We're doing this exhibition of Bill's installation and his video-related work that show his idea of how he's extending choreographic thinking into new forms such as video as well as a sculptural installation and also a performance installation as well as a whole section devoted to the new web project he developed at OSU as well as material that relates to the evolution of that web project.
Maria Palazzi: We have had this opportunity with the Synchronous Objects project to bring together a group of students who come from different disciplines like computer science, design, dance, art, working together to understand what their disciplines bring to a project like this but also to come to an understanding of what other disciplines might bring to their work.
Norah Zuniga Shaw: For dancers, we'd like to communicate better about what we do, so we feel it's important to make ourselves more readable. But I also think knowing about how motion works, knowing about complex event perception, analyzing the complexity in this dance is relevant for thinking critically about visual literacy in this new century that we're in.
Palazzi: When we started to talk to Bill about the project we said, "Who is audience?" and the answer was "Everybody." So we thought about what it was we needed to do to communicate with everybody and I think this idea of solving a lot of this communication through visuals, using algorithmic techniques, using computer graphics, using animation. These are very contemporary ways in which young people are used to seeing information and they're very effective ways to take lots of information and translate it so they're understandable.
William Forsythe: This is research into a kind of a proto literature for dance, where other people could look at a dance as it plays out on a video and with these annotations overlaid upon them, could we understand very quickly what this dance was or how it was organized and what they're thinking about it, so that dance wasn't so frightening. Which is where you hear people going, "Oh, I don't want to go to see the dance, I don't understand dance." And we're like, "You just don't know how to look at it. Of course you understand it." And we've had the wonderful experience now showing people these annotations and people say literally within second, "Oh, I get it," and you're going, like, "Voila."
Helm: This has been the first time that there's been a significant showing of Bill's installation works in this country, and particularly a body of his work that can be shown at a place like OSU, which is also sponsoring the development of this new web project. So it kind of shows the important resources that a major university can bring for an artist like Bill. It's not everyplace you go to that can say, "Yes, we can do this full range of activity."
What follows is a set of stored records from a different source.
(** * Ingestion and enrichment pipeline of the evetari scrapers

    A shallow embedding of [scrape_twitter.py] and of the first module of
    [scrape_facebook.py]: the handle and timestamp normalizers, the
    demo-row predicate, the window and dedup loop, the record mappers, the
    two-commit persist/enrich flow and the ChatGPT client.

    Conventions of the embedding.
    - A Python [str] is a [string]; its characters are the code points
      below 256.
    - A JSON value returned by the actor or by the text-generation service
      is a [value]; JSON numbers are integers (the pipeline reads ids and
      counters only).
    - A Python dict used as a mapping is a [gmap string value].
    - Code that can raise returns a [result]; a [Raise] that leaves a
      function is the exception the Python caller would see.
    - What the interpreter's libraries and the host decide (the ISO and
      dateutil parsers, the system time zone, [urlparse], [repr] of
      containers, the text of an exception, the text a string column keeps
      for a bound value, the session's autoflush flag) is collected in the
      record [host]; the pipeline is parametric in it.
    - The remote actor and the text-generation service are oracles passed
      to the pipeline; every request sent to the latter is recorded. *)

From stdpp Require Import base strings gmap list pretty.
From Stdlib Require Import Ascii ZArith Lia.
(** * SoupAIDD: the trainer and the predictor scripts, embedded and verified

    The repository consists of two linear Python scripts, [train_model.py]
    and [predict.py].  Both are modelled below as programs of a small
    state, exception and output monad: the state holds the files of the
    script's folder, the lines still waiting on the console and the clock;
    a run ends with a value, an uncaught exception or [exit()], and yields
    the trace of everything it did that can be observed from outside (text
    printed, prompts, files opened, files written).

    Conventions.
    - A Python [str] is a [string] holding its UTF-8 bytes.  Prefix tests,
      equality, splitting at an ASCII comma and replacing a substring give
      the same answer on UTF-8 bytes as on code points.
    - A Python [float] is a [pyfloat]: a rational for a finite value, or one
      of the three special values.  Ordering tests agree with IEEE 754.
    - Functions of [datetime], [numpy], [sklearn] and the builtin [float]
      are not code of this repository; they are the fields of the class
      [Lib], and [RefLib] is an executable instance of it. *)

From Stdlib Require Import String Ascii List ZArith NArith QArith Bool Lia Arith.
From Stdlib Require Import Permutation Sorted DecimalString DecimalZ DecimalPos.
Import ListNotations.

Open Scope string_scope.
Open Scope Z_scope.

(* ================================================================== *)
(** ** Python strings *)

Module PyStr.

(** [s.startswith(p)] *)
Definition startswith (s p : string) : bool := String.prefix p s.

(** [sep.join(l)] *)
Definition join (sep : string) (l : list string) : string := String.concat sep l.

(** [x in l] for a list of strings *)
Definition mem (x : string) (l : list string) : bool := existsb (String.eqb x) l.

(** [s * n] *)
Fixpoint mul (s : string) (n : nat) : string :=
  match n with
  | O => ""
  | S k => s ++ mul s k
  end.

(** [s.replace(old, new)] for a non-empty [old]: every occurrence, scanning
    from the left, occurrences do not overlap.  [skip] counts the bytes of
    an occurrence that are still to be dropped. *)
Fixpoint replace_go (old new : string) (skip : nat) (s : string) : string :=
  match s with
  | EmptyString => EmptyString
  | String c r =>
      match skip with
      | S k => replace_go old new k r
      | O =>
          if String.prefix old s
          then new ++ replace_go old new (String.length old - 1) r
          else String c (replace_go old new O r)
      end
  end.

Definition replace (s old new : string) : string := replace_go old new O s.

(** [s.split(',')] *)
Fixpoint split_comma (s : string) : list string :=
  match s with
  | EmptyString => [EmptyString]
  | String c r =>
      if Ascii.eqb c ","%char then EmptyString :: split_comma r
      else match split_comma r with
           | h :: t => String c h :: t
           | [] => [String c EmptyString]
           end
  end.
(** * CNC factory simulator: telemetry classification pipeline

    A shallow embedding of the simulator engine (the revision that loads
    the knowledge-graph CSV tables) and the properties of its classifier,
    tool changer, cycle engine and record emitter.

    Python values are embedded as the inductive [pyval]; a [dict] with
    string keys is a [gmap string pyval]; a Python [float] is a binary64
    primitive float; an exception is the [Err] branch of [result]. *)

From Stdlib Require Import ZArith Floats String Ascii DecimalString DecimalZ.
From stdpp Require Import gmap strings list fin_maps.

Open Scope string_scope.
Open Scope Z_scope.

(** ** Python values *)

#[warnings="-register-all"]
Inductive pyval : Type :=
| VNone
| VBool (b : bool)
| VInt (z : Z)
| VFloat (f : float)
| VStr (s : string)
| VDict (d : gmap string pyval).

Abbreviation pydict := (gmap string pyval).

(** Exceptions the modelled code can raise. *)
Inductive exn : Type :=
| KeyError (k : string)
| TypeError
| OverflowError
| IndexError
| ValueError
| AttributeError
| NotImplementedError.

Inductive result (A : Type) : Type :=
| Ok (a : A)
| Err (e : exn).
Arguments Ok {A} a.
Arguments Err {A} e.

#[global] Instance result_ret : MRet result := fun _ a => Ok a.
#[global] Instance result_bind : MBind result := fun _ _ f r =>
  match r with
  | Ok a => f a
  | Err e => Err e
  end.
#[global] Instance result_fmap : FMap result := fun _ _ f r =>
  match r with
  | Ok a => Ok (f a)
  | Err e => Err e
  end.

(** ** Numbers: [int] (and [bool], its subclass) and [float] *)

Inductive num : Type :=
| NInt (z : Z)
| NFloat (f : float).

Definition as_num (v : pyval) : option num :=
  match v with
  | VBool b => Some (NInt (Z.b2z b))
  | VInt z => Some (NInt z)
  | VFloat f => Some (NFloat f)
  | _ => None
  end.

(** Python compares an [int] with a [float] exactly, without rounding
    the integer first.  A finite float is [(-1)^s * m * 2^e]. *)
Definition Z_float_compare (z : Z) (f : float) : option comparison :=
  match Prim2SF f with
  | S754_nan => None
  | S754_infinity s => Some (if s then Gt else Lt)
  | S754_zero _ => Some (z ?= 0)
  | S754_finite s m e =>
      let v := if s then Z.neg m else Z.pos m in
      Some (if 0 <=? e then z ?= v * 2 ^ e else z * 2 ^ (- e) ?= v)
  end.

(** [None] is the unordered outcome (a NaN operand). *)
Definition num_compare (x y : num) : option comparison :=
  match x, y with
  | NInt a, NInt b => Some (a ?= b)
  | NFloat a, NFloat b =>
      match PrimFloat.compare a b with
      | FEq => Some Eq
      | FLt => Some Lt
      | FGt => Some Gt
      | FNotComparable => None
      end
  | NInt a, NFloat b => Z_float_compare a b
  | NFloat a, NInt b => CompOpp <$> Z_float_compare b a
  end.

Definition num_gt (x y : num) : bool :=
  match num_compare x y with Some Gt => true | _ => false end.
Definition num_lt (x y : num) : bool :=
  match num_compare x y with Some Lt => true | _ => false end.
Definition num_ge (x y : num) : bool :=
  match num_compare x y with Some Gt | Some Eq => true | _ => false end.
Definition num_le (x y : num) : bool :=
  match num_compare x y with Some Lt | Some Eq => true | _ => false end.
Definition num_eq (x y : num) : bool :=
  match num_compare x y with Some Eq => true | _ => false end.

(** [v > n], [v >= n], [v < n], [v <= n] against a numeric operand:
    ordering a [str], [dict] or [None] against a number is a TypeError. *)
Definition py_cmp (op : num -> num -> bool) (v : pyval) (n : num) : result bool :=
  match as_num v with
  | Some x => Ok (op x n)
  | None => Err TypeError
  end.
Definition py_gt := py_cmp num_gt.
Definition py_ge := py_cmp num_ge.
Definition py_lt := py_cmp num_lt.
Definition py_le := py_cmp num_le.

(** [float(z)]: round to nearest even, OverflowError beyond the range. *)
Definition float_of_Z (z : Z) : result float :=
  let f := SF2Prim (binary_normalize prec emax z 0 false) in
  if PrimFloat.is_infinity f then Err OverflowError else Ok f.

Definition to_float (n : num) : result float :=
  match n with
  | NInt z => float_of_Z z
  | NFloat f => Ok f
  end.

(** [v - w]: the difference of two numbers is a number (an [int] when
    both are, a [float] otherwise); no other object of [pyval] supports
    subtraction. *)
Definition py_sub (v w : pyval) : result num :=
  match as_num v, as_num w with
  | Some x, Some y =>
      match x, y with
      | NInt a, NInt b => Ok (NInt (a - b))
      | _, _ =>
          a ← to_float x;
          b ← to_float y;
          Ok (NFloat (a - b)%float)
      end
  | _, _ => Err TypeError
  end.

Definition py_abs (n : num) : num :=
  match n with
  | NInt z => NInt (Z.abs z)
  | NFloat f => NFloat (PrimFloat.abs f)
  end.

(** [max(gen)] over a generator: the items are produced lazily, one by
    one; a later item replaces the running maximum when [item > max]. *)
Fixpoint max_loop (cur : num) (items : list (result num)) : result num :=
  match items with
  | [] => Ok cur
  | it :: rest =>
      x ← it;
      max_loop (if num_gt x cur then x else cur) rest
  end.

Definition py_max (items : list (result num)) : result num :=
  match items with
  | [] => Err ValueError
  | it :: rest => x ← it; max_loop x rest
  end.

(** [v == s] for a string literal and [v == n] for an integer literal. *)
Definition py_eq_str (v : pyval) (s : string) : bool :=
  match v with
  | VStr t => String.eqb t s
  | _ => false
  end.

Definition py_eq_int (v : pyval) (n : Z) : bool :=
  match as_num v with
  | Some x => num_eq x (NInt n)
  | None => false
  end.

(** [v in [n1, n2, ...]] *)
Definition py_in_ints (v : pyval) (l : list Z) : bool :=
  existsb (py_eq_int v) l.

(** Truth value of an object. *)
Definition py_truthy (v : pyval) : bool :=
  match v with
  | VNone => false
  | VBool b => b
  | VInt z => negb (z =? 0)
  | VFloat f => negb (f =? 0)%float
  | VStr s => negb (String.eqb s "")
  | VDict d => negb (bool_decide (d = ∅))
  end.

(** [d[k]] on a dict, and on an arbitrary object. *)
Definition dict_getitem (d : pydict) (k : string) : result pyval :=
  match d !! k with
  | Some v => Ok v
  | None => Err (KeyError k)
  end.

Definition py_getitem (v : pyval) (k : string) : result pyval :=
  match v with
  | VDict d => dict_getitem d k
  | _ => Err TypeError
  end.

(** [d.get(k)] *)
Definition dict_get (d : pydict) (k : string) : pyval :=
  default VNone (d !! k).

(** [d.update(new)] *)
Definition dict_update (d new : pydict) : pydict := new ∪ d.

(** [a and b] in a condition: [b] is evaluated only when [a] is true. *)
Definition and_then (a b : result bool) : result bool :=
  x ← a; if x : bool then b else Ok false.

Notation "a 'AND' b" := (and_then a b) (at level 60, right associativity).

(** [if c: return l] followed by the rest [k] of the function body. *)
Notation "'WHEN' c 'RETURN' l 'ELSE' k" :=
  (mbind (fun b : bool => if b then Ok l else k) c)
  (at level 10, c at level 100, l at level 100, k at level 200,
   format "'[v' 'WHEN'  c  'RETURN'  l  'ELSE' '/' k ']'").

(** ** The classifier *)

Definition EXPECTED_POSITION : pydict :=
  {[ "X" := VFloat 50; "Y" := VFloat 30; "Z" := VFloat 10 ]}.
Definition TOLERANCE_WARNING : num := NFloat 5.
Definition TOLERANCE_CRITICAL : num := NFloat 10.

Definition classify_state (sensors machine : pydict) : result string :=
  WHEN (t ← dict_getitem sensors "spindle_temp"; py_gt t (NInt 75))
     AND (t ← dict_getitem sensors "spindle_temp"; py_le t (NInt 90))
  RETURN "Maintenance_KG:Possible_Overheating" ELSE
  c2 ← (t ← dict_getitem sensors "spindle_temp"; py_gt t (NInt 90));
  if c2 : bool then
    WHEN (p ← dict_getitem sensors "power_draw"; py_gt p (NInt 350))
       AND (p ← dict_getitem sensors "power_draw"; py_lt p (NInt 400))
    RETURN "Cyberattack_KG:Possible_Glitch/Firmware" ELSE
    WHEN (p ← dict_getitem sensors "power_draw"; py_ge p (NInt 400))
    RETURN "Cyberattack_KG:Likely_Glitch/Firmware" ELSE
    Ok "Maintenance_KG:Spindle_Overheat"
  else
  WHEN (v ← dict_getitem sensors "vibration"; py_gt v (NFloat 1.5))
     AND (v ← dict_getitem sensors "vibration"; py_le v (NFloat 3.5))
  RETURN "Cyberattack_KG:Possible_Vibration_Sabotage" ELSE
  WHEN (v ← dict_getitem sensors "vibration"; py_gt v (NFloat 3.5))
  RETURN "Cyberattack_KG:Likely_Vibration_Sabotage" ELSE
  WHEN (p ← dict_getitem sensors "power_draw"; py_ge p (NInt 350))
     AND (p ← dict_getitem sensors "power_draw"; py_lt p (NInt 400))
  RETURN "PowerDraw_KG:Possible_Elevated_Load" ELSE
  WHEN (p ← dict_getitem sensors "power_draw"; py_ge p (NInt 400))
  RETURN "PowerDraw_KG:High_Power_Consumption" ELSE
  pos ← dict_getitem sensors "position";
  max_dev ← py_max
    ((fun axis => a ← py_getitem pos axis;
                  e ← dict_getitem EXPECTED_POSITION axis;
                  py_abs <$> py_sub a e)
       <$> ["X"; "Y"; "Z"]);
  WHEN Ok (num_gt max_dev TOLERANCE_WARNING)
     AND Ok (num_le max_dev TOLERANCE_CRITICAL)
  RETURN "Maintenance_KG:Minor_Position_Drift" ELSE
  WHEN Ok (num_gt max_dev TOLERANCE_CRITICAL)
  RETURN "Cyberattack_KG:Major_Position_Change" ELSE
  WHEN Ok (py_truthy (dict_get machine "tool_id"))
     AND (t ← dict_getitem machine "tool_id";
          Ok (negb (py_in_ints t [1; 2; 3])))
  RETURN "Maintenance_KG:Tool_Change" ELSE
  WHEN (i ← dict_getitem sensors "inspection"; Ok (py_eq_str i "FAIL"))
  RETURN "Normal_KG:Inspection_Fail" ELSE
  Ok "Normal_KG:Operation_Normal".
Palazzi: I think he was attracted to ACCAD and the Department of Dance because of this unique collaboration that we have between our research center and dance. I think that is one of the advantages of a big university like Ohio State: We have lots of expertise on our campus. One of the things that ACCAD serves as, is an umbrella or a gathering place for multidisciplinary approaches to problems.
Forsythe: OSU is a no brainer because the Dance Department and ACCAD are connected. I don't know where else that exists. It turned out OSU had everything in place that I needed. So, what's very interesting is that it's this issue of research is that no one was trying to define the way things should be, everyone's saying, "Well, what else could this look like?" So there was this wonderful feeling of a palate of opportunities that's being offered. That was very, very relaxing.
Thanks to Celine Latulipe for the link!
3 comments:
Really diffferent I wonder how dance will change in the next 15 years will it change as much as art.
With the convergence of art and technology, it makes sense that dance will change. Dance is kinesthetic and visual at the same time.
This is just awesome - here in Dresden, Bill is also active at http://twitter.com/SemperoperDD with http://twitter.com/SemperBallettDD
Currently discussion is ongoing, what is the benefit of such contemporary dance, and why it is relevant to modern society, http://on.fb.me/LqYihy (on FB, in German, even though I have weighed in continuing the conversation in English ;-))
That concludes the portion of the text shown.